Operator: [Operator Instructions] Our first question comes from Gordon Ramsay with RBC Capital.
Gordon Ramsay: Jane and Ian, nice to see you back in the industry. Great set of numbers. My question relates to exploration and the result from the Elanora well. I think there was a comment, and Chad, you might have made this. I just don't know how you can say that Elanora does not affect probability of success at other wells. So the first question I've got is, have you done a postmortem on Elanora? And what have you learned from that well result? And what does that mean for some of the other prospects in the area in terms of the interpretation of the seismic data?
Jane Norman: Yes. Thanks, Gordon. So in terms of the Elanora result, there's a piece of work underway right away to assess how we could have got that amplitude support without gas-bearing sands. And what we see from the -- not only the amplitude response, but the characteristics of the reservoir, are that you need structure, reservoir, seal and charge. And so we're looking at where one of those might have been missing. And Chad will talk about that in more detail. Elanora was targeting Waarre A sands. The other prospects are targeting Waarre C sands. What we did get was information around depth of the sands and also confirmation of the seals. So I will hand over to Chad to address that in more detail.
Chad Wilson: Yes, sure. So Elanora encountered really good, thick Waarre A sands in the reservoir, probably better than we expected actually for the quality of the reservoir. It was thicker and a bit deeper. We -- from logs, we passed through really good top seal, which was fantastic. The structure was definitely there. We've seen that through the seismic and everything looked good and conforming to the structure. And from a charge perspective, there's actually gas that in the Shipwreck Trough, pretty much persistent through the whole area. So we weren't really concerned about charge. When we started to look at all the seismic data, again, after we had the logging data and compare that to where the tops were all coming in for the different reservoirs and the different sands, what we found was that the leading theory currently is that there was a potential gas deep zone in the adjacent Elanora green sand where that green sand [ abunded ] up to the Waarre A across a fault that was previously thought to be ceiling. So that's kind of the Elanora result. In terms of the other prospects, the actual trapping mechanism and the geological structure for those other opportunities or other prospects is different than the Elanora prospect. And like we said, reservoir Waarre C is a very strong producing reservoir across the whole Otway Basin. The structures in each one of these prospects is independent of the Elanora structure. And the Juliet and Nestor structures are extremely simple structures. As I mentioned, charge is throughout and ubiquitous through the whole kind of area. And with the seals, we don't see the same seal potential issue in the other prospects that Elanora has found.

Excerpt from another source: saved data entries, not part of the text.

Definition verifyTiffOutput (run : GsRun) : res unit :=
  match gs_size run with
  | None => Err ("conversion produced no output file, gs output: " +:+ truncateGSOutput (gs_output run))
  | Some size =>
      if size =? 0 then Err ("conversion produced an empty output file, gs output: " +:+ truncateGSOutput (gs_output run))
      else Ok tt
  end.

(** [saved]: the upload could be written to its temporary file. *)
Definition pdfToTiff (destFile : string) (saved : bool) (run : GsRun) : res string :=
  if negb saved then Err "failed to create temp file"
  else if negb (gs_exit0 run) then Err ("failed to convert document, output: " +:+ truncateGSOutput (gs_output run))
  else match verifyTiffOutput run with Err e => Err e | Ok _ => Ok destFile end.

(** [magick identify] prints one line per page; [None]: it fails. *)
Definition countTiffPages (output : option string) : res Z :=
  match output with
  | None => Err "failed to identify TIFF page count"
  | Some out =>
      match length (List.filter (fun l => nonempty (trim_space l)) (str_split "010" out)) with
      | O => Err "no images found in TIFF"
      | S n => Ok (Z.of_nat (S n))
      end
  end.

Definition allowedExts : list string := [".pdf"; ".tif"; ".tiff"].
Definition allowedContentTypes : list string := ["application/pdf"; "image/tiff"; "image/x-tiff"].

Record Upload := {
  ul_file : option (string * string);   (* name and bytes of the form's file *)
  ul_readable : bool;                   (* it can be read and rewound *)
  ul_callee : string; ul_caller : string; ul_source : string;
}.

(** What the intake draws and what the external programs do. *)
Record IntakeEnv := {
  ie_docID : Z; ie_resultID : Z; ie_now : Z;
  ie_destFile : string; ie_saved : bool; ie_gs : GsRun; ie_identify : option string;
}.

Inductive intake :=
| Enqueued (job : FaxJob)
| Declined (code : Z) (error : string)
| Panicked.

Definition upload_job (env : IntakeEnv) (u : Upload) (tiff : string) (totalPages : Z) (userID : string) : FaxJob :=
  zero_job <| fj_UUID := ie_docID env |> <| fj_CalleeNumber := ul_callee u |> <| fj_CallerIdNumber := ul_caller u |>
    <| fj_FileName := tiff |> <| fj_Status := "WEBHOOK" |>
    <| fj_Result := Some ((NewFaxResult (ie_resultID env) false) <| fr_StartTs := ie_now env |>
         <| fr_HangupCause := "WEBHOOK" |> <| fr_ResultText := "queued" |> <| fr_TotalPages := totalPages |>) |>
    <| fj_SourceInfo := {| si_Timestamp := ie_now env; si_SourceType := "webhook";
         si_Source := if (ul_source u =? "")%string then "user" else ul_source u; si_SourceID := userID |} |>
    <| fj_Ts := ie_now env |>.

(** [tenantID] and [userID] are what the middleware left in the context. When
    the caller number belongs to another tenant, [err] is nil and the message
    asks it for its text. *)
Definition handleDocumentUpload (DetectContentType : string -> string) (env : IntakeEnv) (d : Directory) (tenantID : Z)
  (userID : string) (u : Upload) : intake :=
  match ul_file u with
  | None => Declined 400 "failed to get document"
  | Some (filename, content) =>
      if negb (str_mem (to_lower (Ext filename)) allowedExts) then Declined 400 "unsupported file type"
      else if negb (ul_readable u) then Declined 500 "failed to read file header"
      else if negb (str_mem (DetectContentType (str_take 512 content)) allowedContentTypes)
      then Declined 400 "unsupported MIME type"
      else
        match pdfToTiff (ie_destFile env) (ie_saved env) (ie_gs env) with
        | Err e => Declined 500 ("failed to convert file using ghostscript: " +:+ e)
        | Ok tiff =>
            let totalPages := match countTiffPages (ie_identify env) with Ok n => n | Err _ => 0 end in
            match getNumber d (ul_caller u) with
            | None => Declined 500 "failed to validate caller number"
            | Some srcNum =>
                if tn_TenantID srcNum =? tenantID then Enqueued (upload_job env u tiff totalPages userID) else Panicked
            end
        end
  end.

Section status.
Context {T R : Type} `{HasID R} `{!Table T R}.
(** The [job_uuid] column. *)
Variable job_of : R -> Z.

(** [uuid.Parse] is the parameter [parse]. *)
Definition getFaxLogByUUID (parse : string -> option Z) (uuidStr : string) (t : T) : answer (list R) :=
  if (uuidStr =? "")%string then Reject 400 "uuid query parameter is required"
  else
    match parse uuidStr with
    | None => Reject 400 "invalid uuid format"
    | Some jobUUID => found (tbl_find (fun r => job_of r =? jobUUID) t).1 "failed to retrieve fax logs"
    end.

End status.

Gordon Ramsay: Thank you very much for the detailed answer. My problem is I'm looking at Slide 20. And maybe it's an old cross-section and it's indicative. I don't have all the data. But when I look at the interpreted gas water contact for Elanora and then look at where Isabella gas water contact is interpreted, I can't help but thinking Isabella is going to be a smaller accumulation now because you didn't hit that gas water contact, if that is indicative of the mapping that was used for the prospective resource at Isabella. So what I'm saying is Isabella is going to be smaller if you do find gas and then what the other -- the next few prospects are quite small. So what does that mean in terms of the goal of filling up the Athena gas plant at least for the duration that you'd like to fill it up to? And does it put more pressure on the company to do M&A?
Chad Wilson: Yes. I guess from the cartoon -- we could have updated the cartoon. With the results from -- as we were actually getting the data from the logging and seeing where the tops were coming in, we have moved the Isabella prospect slightly to further up dip. And the good news is that, that Waarre B [indiscernible] kind of quite shaley seal on the bottom, we did get confirmation of that through the expedited palynology. So we have really good confidence in that bottom seal, and we drilled through where we have really good confidence in that top seal.

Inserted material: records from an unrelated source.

(** What changes the gateways and endpoints of a running server: the requests of
    the gateway API, those of the endpoint API that arrive while the gateway table
    answers, and the seeding of templates at the start. *)
Inductive gateway_step : GwState -> GwState -> Prop :=
| step_gateway_request r st : gateway_step st (gateway_request r st)
| step_endpoint_request r st : tbl_healthy (gs_configs st) -> gateway_step st (serve_endpoint is_ip lookup_ip r st)
| step_seed defs st : gateway_step st (seedGatewayTemplates defs st).2.

Lemma gateway_step_inv st st' : gateway_step st st' -> InvSt st -> InvSt st'.
Proof.
  intros [r s|r s Hh|defs s] HI.
  - destruct (requests_plain r s) as [[HC HE]|[op ->]]; [|by apply run_op_linked]. unfold InvSt. by rewrite HC, HE.
  - by apply serve_endpoint_inv.
  - by apply (run_op_linked is_ip lookup_ip env (GatewayInvariant.OpSeed defs)).
Qed.

(** C17: through any sequence of requests of the gateway API and of the
    endpoint API, whichever of their database, file and FreeSWITCH calls fail,
    every gateway row keeps a usable name, and the endpoint row it is linked to
    exists, is of type gateway and starts with that name. An endpoint request has
    to arrive while the gateway table answers: an unreadable table counts as "no
    gateway manages this endpoint", and the endpoint of a gateway can then be
    changed or deleted ([managed_endpoint_deleted_on_error]). *)
Theorem gateway_names_agree st st' (g : GatewayConfig) :
  ids_ok (eps st) -> (forall c, c ∈ cfgs st -> linked (eps st) c) -> rtc gateway_step st st' -> g ∈ cfgs st' ->
  gatewayNameRe (gc_Name g) = true /\
  (gc_EndpointID g <> 0 -> exists ep, ep ∈ eps st' /\ ep_ID ep = gc_EndpointID g /\ is_gateway ep = true /\ gatewayLabel ep = gc_Name g).
Proof.
  intros Hid Hl Hrun Hg. assert (InvSt st') as HI.
  { assert (InvSt st) as HI by by split. clear Hid Hl Hg. induction Hrun as [|x y z Hxy _ IH]; [done|].
    by apply IH, (gateway_step_inv x). }
  destruct (proj2 HI g Hg) as [Hn H]. split; [done|]. intros H0. by destruct H.
Qed.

Operator: The next question comes from Dale Koenders with Barrenjoey.
Dale Koenders: Unfortunately, my question is probably for Chad still. I just want to expand on what you're saying at Gordon like the -- I guess, the gas fee for the leakage explains the lack of gas, but what's not explained is why you've got the false positive from seismic amplitude versus the presence of gas, which is typically driven by a differential in density between the reservoirs. So I'm just wanted to know, have you got an explanation for that because that's obviously more of an issue for future targets than potentially the seal, which is isolated to Elonora?
Chad Wilson: Yes. So that's the bit of work that Jane was talking about where we're going through that detailed quantitative seismic modeling project using the logging data that we had to tie that to the results that we were seeing and really testing to see what could have given that response. What I would say in the other prospects is there's 2 types of direct hydrocarbon indicators. There's the seismic response that we see and then there's flat spots in the seismic data as well. So for our other prospects, we do have flat spots on top of the seismic amplitude -- strong seismic amplitude support.

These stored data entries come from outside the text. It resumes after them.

(** The inbound endpoint of a row just created. *)
Definition open_inbound (org : PortalOrg) (row : PortalNumber) : AM PortalNumber :=
  if pn_InboundEnabled row then
    provisioned ← provisionPortalEndpoint row org;
    match provisioned with
    | FxErr e =>
        _ ← FX (fx_DeleteNumber (po_GofaxTenantID org) (pn_Number row));
        _ ← with_numbers (tbl_delete (has_id (pn_ID row)));
        reject 502 ("inbound endpoint provisioning failed: " +:+ Error e)
    | FxOk row =>
        saved ← with_numbers (tbl_save row);
        _ ← ensure saved 500 "failed to record inbound endpoint";
        mret row
    end
  else mret row.

Definition adminCreateNumber (req : option createNumberReq) : AM PortalNumber :=
  r ← some_or req 400 "org_id and number required";
  _ ← ensure (nonempty (trim_space (cn_Number r)) && negb (cn_OrgID r =? 0)) 400 "org_id and number required";
  let number := sanitizeNumber (cn_Number r) in
  _ ← ensure (7 <=? String.length number)%nat 400 "number must contain at least 7 digits";
  found ← with_orgs (tbl_first (has_id (cn_OrgID r)));
  org ← some_or found 404 "org not found";
  count ← count_number number;
  _ ← ensure (count =? 0)%nat 409 "number already registered in portal";
  custom ← ok_or (normalizeCustomNotify (cn_CustomNotify r)) 400 (fun e => "custom_notify: " +:+ e);
  notify ← notify_of DB 0 (po_SvcUsername org) custom;
  sent ← FX (fx_AddNumber {| tn_ID := 0; tn_TenantID := po_GofaxTenantID org; tn_Number := number;
               tn_Name := cn_Name r; tn_Header := cn_Header r; tn_Notify := notify |});
  created ← fx_or sent 502 "upstream add failed: ";
  made ← with_numbers (tbl_create (new_number r number custom org (tn_ID created)));
  match made with
  | None => _ ← FX (fx_DeleteNumber (po_GofaxTenantID org) number); reject 500 "failed to save number mirror"
  | Some row => open_inbound org row
  end.

Record updateNumberReq := {
  un_Name : option string; un_Header : option string; un_Active : option bool;
  un_InboundEnabled : option bool; un_CustomNotify : option string;
}.

Definition switch_inbound (r : updateNumberReq) (num : PortalNumber) (org : PortalOrg) : AM PortalNumber :=
  match un_InboundEnabled r with
  | Some on =>
      if Bool.eqb on (pn_InboundEnabled num) then mret num
      else
        num ← (if on : bool then
                 provisioned ← provisionPortalEndpoint num org;
                 fx_or provisioned 502 "inbound endpoint provisioning failed: "
               else deprovisionPortalEndpoint num);
        mret (num <| pn_InboundEnabled := on |>)
  | None => mret num
  end.

Definition adminUpdateNumber (id : Z) (req : option updateNumberReq) : AM PortalNumber :=
  loaded ← loadNumber id;
  '(num, org) ← ok_or loaded 404 (fun e => e);
  r ← some_or req 400 "invalid payload";
  let num := num <| pn_Name ::= fun x => default x (un_Name r) |> <| pn_Header ::= fun x => default x (un_Header r) |>
                 <| pn_Active ::= fun x => default x (un_Active r) |> in
  num ← match un_CustomNotify r with
        | None => mret num
        | Some raw => s ← ok_or (normalizeCustomNotify raw) 400 (fun e => "custom_notify: " +:+ e);
                      mret (num <| pn_CustomNotify := s |>)
        end;
  num ← switch_inbound r num org;
  notify ← notify_of DB (pn_ID num) (po_SvcUsername org) (pn_CustomNotify num);
  sent ← FX (fx_UpdateNumber (pushed num org notify));
  _ ← fx_or sent 502 "upstream update failed: ";
  saved ← with_numbers (tbl_save num);
  _ ← ensure saved 500 "failed to update number";
  mret num.

Definition adminDeleteNumber (id : Z) : AM () :=
  loaded ← loadNumber id;
  '(num, org) ← ok_or loaded 404 (fun e => e);
  num ← deprovisionPortalEndpoint num;
  gone ← FX (fx_DeleteNumber (po_GofaxTenantID org) (pn_Number num));
  _ ← fx_or gone 502 "upstream delete failed: ";
  _ ← with_assigned (rel_delete (fun un => un_NumberID un =? pn_ID num));
  _ ← with_numbers (tbl_delete (has_id (pn_ID num)));
  mret ().

(** ** Assignments *)

(** Active fax users of the number's organisation; a query that fails drops
    the user. *)
Fixpoint valid_users (orgID : Z) (ids : list Z) : AM (list Z) :=
  match ids with
  | [] => mret []
  | uid :: ids' =>
      found ← with_users (tbl_first (has_id uid));
      rest ← valid_users orgID ids';
      mret (match found with
            | Some u => if pu_Active u && (pu_Role u =? RoleUser)%string && of_org orgID u then uid :: rest else rest
            | None => rest
            end)
  end.

(** Insert one by one until one fails. *)
Fixpoint store_assignments (numberID : Z) (valid : list Z) : AM bool :=
  match valid with
  | [] => mret true
  | uid :: valid' =>
      made ← on_handle TX (
        b ← with_assigned (rel_insert {| un_UserID := uid; un_NumberID := numberID |}); mret (if_ok b));
      match made with
      | Some _ => store_assignments numberID valid'
      | None => mret false
      end
  end.

(** The users assigned and the string pushed. *)
Definition adminSetAssignments (id : Z) (req : option (list Z)) : AM (list Z * string) :=
  loaded ← loadNumber id;
  '(num, org) ← ok_or loaded 404 (fun e => e);
  ids ← some_or req 400 "user_ids array required";
  valid ← valid_users (pn_OrgID num) ids;
  _ ← Begin;
  _ ← on_handle TX (b ← with_assigned (rel_delete (fun un => un_NumberID un =? pn_ID num)); mret (if_ok b));
  stored ← store_assignments (pn_ID num) valid;
  if (stored : bool) then
    notify ← notify_of TX (pn_ID num) (po_SvcUsername org) (pn_CustomNotify num);
    sent ← FX (fx_UpdateNumber (pushed num org notify));
    match sent with
    | FxErr e => _ ← Rollback; reject 502 ("assignments stored locally but upstream notify sync failed: " +:+ Error e)
    | FxOk _ =>
        committed ← Commit;
        _ ← ensure committed 500 "failed to commit assignments";
        mret (valid, notify)
    end
  else _ ← Rollback; reject 500 "failed to store assignments".

(** ** Users *)

Record createUserReq := {
  cu_Username : string; cu_Email : string; cu_Password : string; cu_Role : string;
  cu_OrgID : option Z; cu_EmailNotify : option bool;
}.

Definition role_of (r : createUserReq) : string :=
  let role := to_lower (trim_space (cu_Role r)) in if (role =? "")%string then RoleUser else role.

Definition named_org (r : createUserReq) : bool := match cu_OrgID r with Some i => negb (i =? 0) | None => false end.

Dale Koenders: Okay. Got you. That makes sense. Secondly, just maybe for Jane and for Ian, probability suggest you should find gas [ in ] next target. But what does FID look like if you don't on this project -- on this current target?
Jane Norman: Yes. Look, thanks, Dale. The program was always backstopped by Annie, which is a discovery. And so it was around the opportunity to test a number of exploration targets in a program to understand which of those could be tied in. So the first well we're drilling is testing 2 reservoirs from one surface location. But on success, the plan is to keep the Isabella well as the producer. And the same with Juliet and Nestor. It was about testing exploration targets and then on success, taking them very quickly into development. So overall, with the risk -- the individual probabilities and then the risking across the whole program, there's a high chance of success. And it's really about adding resource to the -- any discovered number in order to move to a higher value, more economic project.
Operator: The next question comes from the line of Nik Burns with Jarden Australia.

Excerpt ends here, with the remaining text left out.